Wie verschachtelt ... (Therapien)

W.W., (vor 3455 Tagen) @ motorschiffbesitzer

Ich hoffe, jeder weiß, dass ich ein Freund klarer Worte bin - auch wenn ich mich manchmal zu klar ausdrücke, was ab und zu an Plattheit grenzen soll.:-(

Um es ganz klar zu sagen: Ja, ich glaube, dass die MS eine psychosomatische Krankheit ist, insofern nämlich, dass sie durch seelische Belastungen ausgelöst werden kann.

'Psychosomatisch' deshalb, weil ich glaube, dass anhaltende Stressbelastungen zu einem Ungleichgewicht bei den Hormonen, Neurohormonen und im Immunsystem führt. Ich meine, Stress ist etwas Psychisches, die Hormone sind etwas Somatisches und die MS ist irgendeine Störung in diesem psychosomatischen System.

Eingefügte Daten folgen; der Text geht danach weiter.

(** X13: the link of [ReceiptLink] starts with the verification URL that
    [RequestURL] gives for the same environment, followed by the receipt
    code, the counter in decimal, an underscore and the time. The time part
    holds no colon, and a time given without its colons yields the same
    link. *)
Theorem ReceiptLink_shape (e : env.Env) (receiptCode : string) (gc : Z)
  (receiptTime : string) :
  ReceiptLink e receiptCode gc receiptTime
  = RequestURL e ReceiptVerificationAction +:+ receiptCode +:+ pretty gc
    +:+ "_" +:+ remove_colons receiptTime
  /\ ~ In ":"%char (list_ascii_of_string (remove_colons receiptTime))
  /\ ReceiptLink e receiptCode gc (remove_colons receiptTime)
     = ReceiptLink e receiptCode gc receiptTime.
Proof.
  split; [| split; [apply remove_colons_free |]].
  - unfold ReceiptLink, receiptLink, RequestURL.
    by destruct (String.eqb e env.PROD).
  - unfold ReceiptLink, receiptLink. by rewrite remove_colons_idem.
Qed.

Lemma WrapTokenResponseMiddleware_loop_app {T : Type}
  (front : list (TokenResponseMiddleware T)) :
  forall (next : OnTokenResponse T) (back : list (TokenResponseMiddleware T)),
    WrapTokenResponseMiddleware_loop (length front) next (front ++ back)
    = fold_right (fun m acc => m acc) next front.
Proof.
  induction front as [| m front IH] using rev_ind; intros next back;
    [reflexivity |].
  rewrite length_app, Nat.add_1_r. cbn [WrapTokenResponseMiddleware_loop].
  rewrite <- app_assoc, lookup_app_r by reflexivity.
  rewrite Nat.sub_diag. cbn [lookup list_lookup app].
  rewrite IH, fold_right_app. reflexivity.
Qed.

Lemma WrapTokenResponseMiddleware_fold {T : Type} (next : OnTokenResponse T)
  (middlewares : list (TokenResponseMiddleware T)) :
  WrapTokenResponseMiddleware next middlewares
  = fold_right (fun m acc => m acc) next middlewares.
Proof.
  unfold WrapTokenResponseMiddleware.
  rewrite <- (app_nil_r middlewares) at 2.
  apply WrapTokenResponseMiddleware_loop_app.
Qed.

Weil ich das meine, bin ich überzeugt, dass man, wenn man MS hat, seine Lebenssituation überdenken sollte. Es kann sein, dass man sich in Schwierigkeiten hineinmanövriert hat, in die man sich bei dem Versuch, sich aus dem Spinnennetz zu befreien, immer weiter verstrickt. Dazu braucht man Hilfe.

Auch wenn dieser Zusammenhang in etwa so sein sollte, wie er sich mir darstellt, kann man nicht von Schuld sprechen. Ich benutze lieber den Ausdruck 'Verstrickung', weil man nichts dafür kann, wenn man in ein Spinnennetz fliegt.

(Auch meine ich, dass die Landung in einem Spinnennetz etwas anderes ist, als wenn einem der Himmel auf dem Kopf fällt. Aber das ist ein anderes Thema.)

Jedenfalls braucht man in aller Regel viel Hilfe, um wieder rauszukommen. Da bietet sich die Psychotherapie an. Wenn sie nicht den Haken hätte, dass man es sich in ihr zu bequem machen kann. Tut man das, dann läuft man Gefahr im Unglück zu verharren.

Ich halte also viel von Psychotherapie, weiß aber auch, dass es außerordentlich schwierig ist, den richtigen Psychotherapeuten zu finden. Wie gesagt: Die Gefahr ist, dass man es sich mit der Psychotherapie zu bequem macht. Darum bin ich für eine Kurzpsychotherapie. Denn man muss sich selbst aus dem Sumpf ziehen. Wenn einem ein Psychotherapeut einredet, das Ganze sei so schwierig, dass man monate-, wenn nicht jahrelang wöchentlich die Hilfe eines Therapeuten in Anspruch nehmen muss, dann mag das gut gemeint sein, ist aber auch Ausdruck von Unfähigkeit und Faulheit.

Ein Psychotherapeut kann einem also die Schwierigkeiten aufdecken und einem dem Weg weisen, gehen muss man ihn allerdings alleine. Das kann (und ist) in aller Regel sehr, sehr schwierig. Manchmal sogar unmöglich.

Denn was soll man tun, wenn man z.B. einen Partner hat, der sich totarbeitet, aber nicht auf den grünen Zweig kommt, anfängt zu trinken und in Depressionen fällt. Sollte man sich so schnell wie möglich von ihm trennen? Die Schwiegereltern beseitigen? Sich einen heimlichen Liebhaber anschaffen?

Es gibt nie eine leichte Lösung, so dass man nur mit dem Finger schnipsen muss, oder einem ein Freund oder eine Freundin einen guten Tipp gibt. Denn natürlich hat man sich seinen Partner ja auch ausgesucht, und die Kinder sind auch noch da und wovon soll man leben?

Ja, dazu braucht man oft einen Psychotherapeuten, aber nicht zu lange - und er darf einen nicht behandeln wie ein rohes Ei. (Das mit dem Klavierunterricht war ein schlechtes Beispiel!:-( )

...

Ich schreibe das alles so runter, weil ich (wie so häufig) das Gefühl habe, hier sind Oberkonfusionsräte am Werk, die alles zerreden. Wenn das auch MSBs Eindruck ist, dann gebe ich ihm ausdrücklich Recht!

W.W.

PS: Und Amy irrt sich (wie es ja nicht ganz so selten vorkommt), wenn sie meint, ich wolle nur provozieren. Das will ich möglicherweise auch, um Leute wachzurütteln, aber ich will etwas rüberbringen, was jenseits aller 0815-Botschaft liegt.